*** Begin section ***
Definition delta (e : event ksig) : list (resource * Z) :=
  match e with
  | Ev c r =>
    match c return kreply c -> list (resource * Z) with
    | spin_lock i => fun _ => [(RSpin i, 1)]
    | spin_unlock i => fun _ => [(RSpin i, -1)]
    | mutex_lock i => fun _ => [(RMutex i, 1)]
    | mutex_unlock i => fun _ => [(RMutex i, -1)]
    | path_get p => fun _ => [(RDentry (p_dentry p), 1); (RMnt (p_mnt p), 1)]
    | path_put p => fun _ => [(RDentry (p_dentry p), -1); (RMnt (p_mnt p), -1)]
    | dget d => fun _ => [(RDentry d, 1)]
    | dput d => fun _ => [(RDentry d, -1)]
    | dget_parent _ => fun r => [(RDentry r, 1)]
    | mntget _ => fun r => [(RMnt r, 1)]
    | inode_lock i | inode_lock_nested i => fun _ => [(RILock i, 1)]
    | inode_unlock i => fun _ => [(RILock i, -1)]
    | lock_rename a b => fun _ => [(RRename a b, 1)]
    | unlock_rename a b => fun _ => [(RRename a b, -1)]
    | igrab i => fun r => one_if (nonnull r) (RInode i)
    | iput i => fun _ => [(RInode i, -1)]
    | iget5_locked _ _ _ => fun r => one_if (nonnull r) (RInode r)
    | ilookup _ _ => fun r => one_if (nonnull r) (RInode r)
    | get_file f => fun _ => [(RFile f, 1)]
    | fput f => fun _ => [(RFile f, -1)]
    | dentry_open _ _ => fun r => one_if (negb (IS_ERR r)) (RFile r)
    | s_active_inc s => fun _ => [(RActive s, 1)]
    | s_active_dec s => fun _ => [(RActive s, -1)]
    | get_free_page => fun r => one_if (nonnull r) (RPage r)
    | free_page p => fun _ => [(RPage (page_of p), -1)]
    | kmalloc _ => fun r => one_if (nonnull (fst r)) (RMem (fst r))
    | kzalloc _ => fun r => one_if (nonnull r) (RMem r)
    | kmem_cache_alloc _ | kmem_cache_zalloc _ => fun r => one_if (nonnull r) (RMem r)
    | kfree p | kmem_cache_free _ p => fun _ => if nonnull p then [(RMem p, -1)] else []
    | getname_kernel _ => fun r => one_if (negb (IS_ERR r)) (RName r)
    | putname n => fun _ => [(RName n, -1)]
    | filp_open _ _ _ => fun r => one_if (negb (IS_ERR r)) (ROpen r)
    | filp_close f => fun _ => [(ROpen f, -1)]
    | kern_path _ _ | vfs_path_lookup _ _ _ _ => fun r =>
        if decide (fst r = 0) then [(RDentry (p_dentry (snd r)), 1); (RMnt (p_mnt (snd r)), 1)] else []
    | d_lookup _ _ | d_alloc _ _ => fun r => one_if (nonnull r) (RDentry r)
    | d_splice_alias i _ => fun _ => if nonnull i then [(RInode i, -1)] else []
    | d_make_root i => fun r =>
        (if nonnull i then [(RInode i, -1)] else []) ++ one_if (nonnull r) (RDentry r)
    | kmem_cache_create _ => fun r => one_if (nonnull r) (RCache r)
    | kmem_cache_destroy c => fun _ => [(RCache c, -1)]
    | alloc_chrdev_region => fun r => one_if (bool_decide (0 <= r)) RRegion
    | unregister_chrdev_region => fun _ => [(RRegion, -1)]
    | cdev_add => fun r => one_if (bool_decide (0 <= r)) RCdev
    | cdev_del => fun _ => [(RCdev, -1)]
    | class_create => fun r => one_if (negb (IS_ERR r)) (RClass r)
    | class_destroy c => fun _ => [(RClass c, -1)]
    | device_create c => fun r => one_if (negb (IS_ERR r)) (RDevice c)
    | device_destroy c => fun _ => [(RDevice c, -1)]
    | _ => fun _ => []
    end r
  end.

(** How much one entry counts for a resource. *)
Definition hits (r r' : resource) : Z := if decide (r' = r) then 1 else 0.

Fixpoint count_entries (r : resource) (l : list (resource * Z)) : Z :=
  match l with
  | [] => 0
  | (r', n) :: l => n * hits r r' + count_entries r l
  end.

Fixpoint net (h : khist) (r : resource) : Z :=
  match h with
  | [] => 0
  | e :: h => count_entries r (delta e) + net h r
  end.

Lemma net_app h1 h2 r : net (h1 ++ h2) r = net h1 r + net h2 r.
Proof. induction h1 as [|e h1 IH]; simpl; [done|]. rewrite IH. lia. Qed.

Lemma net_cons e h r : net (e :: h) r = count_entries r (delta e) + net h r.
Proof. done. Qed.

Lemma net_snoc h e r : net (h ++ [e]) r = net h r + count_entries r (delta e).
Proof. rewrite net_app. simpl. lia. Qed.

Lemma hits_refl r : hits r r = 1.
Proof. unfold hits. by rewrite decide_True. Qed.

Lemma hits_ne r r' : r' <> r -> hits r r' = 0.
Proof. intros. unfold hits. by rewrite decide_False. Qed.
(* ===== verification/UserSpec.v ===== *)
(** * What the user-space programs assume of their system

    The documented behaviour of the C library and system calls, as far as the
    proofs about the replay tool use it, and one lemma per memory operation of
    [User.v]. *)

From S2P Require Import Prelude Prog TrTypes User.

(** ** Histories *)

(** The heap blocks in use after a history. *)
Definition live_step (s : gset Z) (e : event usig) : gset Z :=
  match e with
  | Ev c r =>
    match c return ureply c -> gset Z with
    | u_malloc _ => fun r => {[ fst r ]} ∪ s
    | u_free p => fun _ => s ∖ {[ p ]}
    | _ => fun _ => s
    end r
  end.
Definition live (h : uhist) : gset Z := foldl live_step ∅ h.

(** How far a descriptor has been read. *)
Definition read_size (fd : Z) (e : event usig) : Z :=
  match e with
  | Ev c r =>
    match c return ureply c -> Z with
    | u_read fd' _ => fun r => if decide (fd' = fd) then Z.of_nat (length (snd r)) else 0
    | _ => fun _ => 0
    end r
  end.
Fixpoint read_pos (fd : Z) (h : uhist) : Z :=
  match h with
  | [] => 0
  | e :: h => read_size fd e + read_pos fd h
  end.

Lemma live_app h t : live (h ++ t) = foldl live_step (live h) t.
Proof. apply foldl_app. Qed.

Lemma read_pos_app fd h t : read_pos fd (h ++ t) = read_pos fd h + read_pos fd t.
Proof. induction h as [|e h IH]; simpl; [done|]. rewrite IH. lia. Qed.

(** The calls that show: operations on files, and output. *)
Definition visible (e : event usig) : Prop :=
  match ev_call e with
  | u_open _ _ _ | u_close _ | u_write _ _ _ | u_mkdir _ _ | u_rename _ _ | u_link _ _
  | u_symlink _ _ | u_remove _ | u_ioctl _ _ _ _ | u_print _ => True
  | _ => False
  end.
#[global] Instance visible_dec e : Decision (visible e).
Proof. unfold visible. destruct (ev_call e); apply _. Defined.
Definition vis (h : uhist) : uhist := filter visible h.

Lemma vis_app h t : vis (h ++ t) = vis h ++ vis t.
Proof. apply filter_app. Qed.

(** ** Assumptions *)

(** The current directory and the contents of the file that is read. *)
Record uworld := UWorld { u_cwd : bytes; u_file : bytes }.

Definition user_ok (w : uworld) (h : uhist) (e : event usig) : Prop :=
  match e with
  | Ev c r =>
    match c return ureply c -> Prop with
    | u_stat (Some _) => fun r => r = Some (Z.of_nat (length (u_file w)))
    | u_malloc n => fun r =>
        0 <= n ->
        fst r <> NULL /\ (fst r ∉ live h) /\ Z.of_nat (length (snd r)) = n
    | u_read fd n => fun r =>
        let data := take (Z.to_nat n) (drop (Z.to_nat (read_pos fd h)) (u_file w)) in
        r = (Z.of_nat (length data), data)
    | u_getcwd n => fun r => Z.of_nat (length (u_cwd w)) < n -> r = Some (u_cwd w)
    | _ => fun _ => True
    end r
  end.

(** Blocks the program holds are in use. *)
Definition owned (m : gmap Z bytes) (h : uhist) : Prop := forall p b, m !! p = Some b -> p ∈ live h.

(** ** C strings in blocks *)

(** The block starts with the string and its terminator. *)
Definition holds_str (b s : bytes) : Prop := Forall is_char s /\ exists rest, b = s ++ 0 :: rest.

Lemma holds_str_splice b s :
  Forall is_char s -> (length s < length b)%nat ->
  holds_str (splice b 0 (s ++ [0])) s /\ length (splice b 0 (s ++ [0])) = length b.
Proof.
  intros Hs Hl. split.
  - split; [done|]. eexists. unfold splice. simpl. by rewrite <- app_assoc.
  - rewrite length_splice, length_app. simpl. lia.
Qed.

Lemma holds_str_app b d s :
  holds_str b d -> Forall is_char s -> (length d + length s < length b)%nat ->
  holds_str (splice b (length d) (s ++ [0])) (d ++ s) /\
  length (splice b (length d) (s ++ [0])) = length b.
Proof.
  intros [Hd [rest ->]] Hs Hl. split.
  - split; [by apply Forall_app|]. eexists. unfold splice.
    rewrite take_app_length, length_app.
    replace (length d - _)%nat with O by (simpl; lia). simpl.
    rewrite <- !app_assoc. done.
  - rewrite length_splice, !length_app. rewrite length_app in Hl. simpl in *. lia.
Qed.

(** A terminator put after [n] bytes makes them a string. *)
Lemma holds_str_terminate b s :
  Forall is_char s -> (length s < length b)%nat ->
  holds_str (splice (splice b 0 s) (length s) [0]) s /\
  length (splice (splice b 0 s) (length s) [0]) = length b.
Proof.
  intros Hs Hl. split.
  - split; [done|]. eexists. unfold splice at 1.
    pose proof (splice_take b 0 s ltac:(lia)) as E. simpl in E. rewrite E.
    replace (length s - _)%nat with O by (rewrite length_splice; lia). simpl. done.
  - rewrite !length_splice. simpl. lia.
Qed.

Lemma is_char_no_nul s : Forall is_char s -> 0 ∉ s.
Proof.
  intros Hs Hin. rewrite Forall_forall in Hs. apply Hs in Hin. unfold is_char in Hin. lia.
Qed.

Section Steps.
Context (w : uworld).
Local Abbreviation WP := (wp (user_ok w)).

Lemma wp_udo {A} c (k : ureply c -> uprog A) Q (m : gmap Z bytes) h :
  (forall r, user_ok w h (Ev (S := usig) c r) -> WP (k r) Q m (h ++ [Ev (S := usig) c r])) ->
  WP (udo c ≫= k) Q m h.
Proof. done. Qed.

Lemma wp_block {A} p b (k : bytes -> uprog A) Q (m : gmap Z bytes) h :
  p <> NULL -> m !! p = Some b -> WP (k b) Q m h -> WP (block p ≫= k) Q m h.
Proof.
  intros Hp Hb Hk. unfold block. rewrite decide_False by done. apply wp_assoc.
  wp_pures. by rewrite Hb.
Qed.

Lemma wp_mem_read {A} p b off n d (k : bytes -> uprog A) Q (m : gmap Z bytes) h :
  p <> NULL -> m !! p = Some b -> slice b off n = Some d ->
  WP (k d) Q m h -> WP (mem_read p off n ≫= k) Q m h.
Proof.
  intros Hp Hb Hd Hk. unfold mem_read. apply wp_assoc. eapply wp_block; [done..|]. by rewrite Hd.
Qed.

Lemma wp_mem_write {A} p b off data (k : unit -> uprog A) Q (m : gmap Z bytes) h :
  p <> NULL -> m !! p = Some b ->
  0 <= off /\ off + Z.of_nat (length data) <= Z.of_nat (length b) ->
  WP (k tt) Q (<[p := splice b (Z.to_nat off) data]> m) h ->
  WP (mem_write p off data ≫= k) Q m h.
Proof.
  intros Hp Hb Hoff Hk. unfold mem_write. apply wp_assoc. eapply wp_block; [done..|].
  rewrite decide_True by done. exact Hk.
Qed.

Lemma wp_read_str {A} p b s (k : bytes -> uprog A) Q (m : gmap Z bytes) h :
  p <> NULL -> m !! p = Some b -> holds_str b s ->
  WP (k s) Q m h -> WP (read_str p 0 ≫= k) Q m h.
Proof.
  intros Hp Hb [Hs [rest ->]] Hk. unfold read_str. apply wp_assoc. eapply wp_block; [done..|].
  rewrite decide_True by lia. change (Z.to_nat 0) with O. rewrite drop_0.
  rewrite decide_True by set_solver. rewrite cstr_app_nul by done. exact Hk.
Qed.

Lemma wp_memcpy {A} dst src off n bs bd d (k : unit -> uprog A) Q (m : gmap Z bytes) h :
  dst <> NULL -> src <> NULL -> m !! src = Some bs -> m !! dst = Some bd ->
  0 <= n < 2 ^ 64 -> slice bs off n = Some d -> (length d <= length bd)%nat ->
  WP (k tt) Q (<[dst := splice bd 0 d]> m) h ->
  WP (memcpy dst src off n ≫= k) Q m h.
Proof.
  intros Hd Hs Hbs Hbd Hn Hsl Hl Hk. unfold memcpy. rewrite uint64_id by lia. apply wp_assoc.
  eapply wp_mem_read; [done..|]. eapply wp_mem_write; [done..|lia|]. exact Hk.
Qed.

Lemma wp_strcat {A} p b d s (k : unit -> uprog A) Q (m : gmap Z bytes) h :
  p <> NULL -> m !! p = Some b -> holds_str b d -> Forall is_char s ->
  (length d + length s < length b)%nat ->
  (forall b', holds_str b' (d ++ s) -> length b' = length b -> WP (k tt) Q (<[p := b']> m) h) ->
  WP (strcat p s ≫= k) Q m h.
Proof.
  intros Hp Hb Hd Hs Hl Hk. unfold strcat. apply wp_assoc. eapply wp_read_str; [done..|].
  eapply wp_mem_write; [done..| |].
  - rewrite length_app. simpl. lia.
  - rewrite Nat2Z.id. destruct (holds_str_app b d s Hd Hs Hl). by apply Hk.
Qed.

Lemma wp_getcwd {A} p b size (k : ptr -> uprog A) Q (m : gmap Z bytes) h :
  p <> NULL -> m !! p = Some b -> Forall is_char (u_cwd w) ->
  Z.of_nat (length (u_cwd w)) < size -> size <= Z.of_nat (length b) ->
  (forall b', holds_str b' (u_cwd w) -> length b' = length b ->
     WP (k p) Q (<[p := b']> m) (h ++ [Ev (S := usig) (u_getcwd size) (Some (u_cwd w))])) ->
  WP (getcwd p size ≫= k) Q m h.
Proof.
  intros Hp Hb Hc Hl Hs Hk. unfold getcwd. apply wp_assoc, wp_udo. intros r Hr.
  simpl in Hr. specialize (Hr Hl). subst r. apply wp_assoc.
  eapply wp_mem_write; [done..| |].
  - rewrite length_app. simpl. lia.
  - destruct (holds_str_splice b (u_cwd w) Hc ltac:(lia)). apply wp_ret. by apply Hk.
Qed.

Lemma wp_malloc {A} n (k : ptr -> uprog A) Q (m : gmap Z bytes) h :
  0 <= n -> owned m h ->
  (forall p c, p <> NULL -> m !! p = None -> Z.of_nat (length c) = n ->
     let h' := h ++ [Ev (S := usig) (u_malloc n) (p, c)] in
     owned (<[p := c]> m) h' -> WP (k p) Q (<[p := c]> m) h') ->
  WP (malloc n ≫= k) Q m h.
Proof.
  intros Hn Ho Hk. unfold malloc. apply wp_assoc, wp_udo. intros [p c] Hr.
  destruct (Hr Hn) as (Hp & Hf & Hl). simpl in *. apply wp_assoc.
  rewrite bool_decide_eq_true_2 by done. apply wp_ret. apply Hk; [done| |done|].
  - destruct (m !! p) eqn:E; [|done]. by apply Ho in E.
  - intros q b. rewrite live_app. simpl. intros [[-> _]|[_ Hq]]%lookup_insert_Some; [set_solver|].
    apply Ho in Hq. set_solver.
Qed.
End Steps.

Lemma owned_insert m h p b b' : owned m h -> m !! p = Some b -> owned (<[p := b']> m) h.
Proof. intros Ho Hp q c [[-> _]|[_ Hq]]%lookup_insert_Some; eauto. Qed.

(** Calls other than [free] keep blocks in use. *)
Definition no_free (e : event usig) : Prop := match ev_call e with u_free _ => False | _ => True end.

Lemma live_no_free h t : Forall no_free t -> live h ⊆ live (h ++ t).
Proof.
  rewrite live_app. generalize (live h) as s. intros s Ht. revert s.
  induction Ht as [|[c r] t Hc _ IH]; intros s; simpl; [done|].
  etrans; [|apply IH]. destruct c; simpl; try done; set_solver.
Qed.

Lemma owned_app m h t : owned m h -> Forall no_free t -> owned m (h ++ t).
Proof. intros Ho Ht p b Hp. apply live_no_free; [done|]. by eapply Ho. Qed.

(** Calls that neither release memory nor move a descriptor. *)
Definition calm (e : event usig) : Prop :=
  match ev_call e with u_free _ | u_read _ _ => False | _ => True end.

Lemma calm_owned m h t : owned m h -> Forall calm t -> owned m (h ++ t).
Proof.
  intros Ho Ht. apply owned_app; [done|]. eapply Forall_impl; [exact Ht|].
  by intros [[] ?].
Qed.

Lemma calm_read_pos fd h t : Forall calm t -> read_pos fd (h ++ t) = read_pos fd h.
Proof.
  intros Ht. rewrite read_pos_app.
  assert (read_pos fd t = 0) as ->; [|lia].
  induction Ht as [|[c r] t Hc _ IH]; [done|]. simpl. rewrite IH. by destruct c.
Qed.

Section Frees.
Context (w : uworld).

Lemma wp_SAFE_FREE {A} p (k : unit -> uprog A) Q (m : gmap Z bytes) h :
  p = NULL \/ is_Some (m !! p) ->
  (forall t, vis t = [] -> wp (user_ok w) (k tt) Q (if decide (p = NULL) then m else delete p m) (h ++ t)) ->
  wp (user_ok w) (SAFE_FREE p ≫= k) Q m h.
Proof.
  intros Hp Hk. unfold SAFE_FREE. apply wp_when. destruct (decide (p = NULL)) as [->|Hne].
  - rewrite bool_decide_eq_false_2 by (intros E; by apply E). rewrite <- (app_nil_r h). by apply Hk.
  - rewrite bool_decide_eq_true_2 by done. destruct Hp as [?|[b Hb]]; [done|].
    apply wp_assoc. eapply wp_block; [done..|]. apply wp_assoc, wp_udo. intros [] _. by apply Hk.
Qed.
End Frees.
*** End section ***
* **EXERCISE AIM**
From the first line of the listing above through the line that contains "(p_mnt p), 1)]", retype every line exactly, and write nothing else.

* **WRITTEN ANSWER**
Definition delta (e : event ksig) : list (resource * Z) :=
  match e with
  | Ev c r =>
    match c return kreply c -> list (resource * Z) with
    | spin_lock i => fun _ => [(RSpin i, 1)]
    | spin_unlock i => fun _ => [(RSpin i, -1)]
    | mutex_lock i => fun _ => [(RMutex i, 1)]
    | mutex_unlock i => fun _ => [(RMutex i, -1)]
    | path_get p => fun _ => [(RDentry (p_dentry p), 1); (RMnt (p_mnt p), 1)]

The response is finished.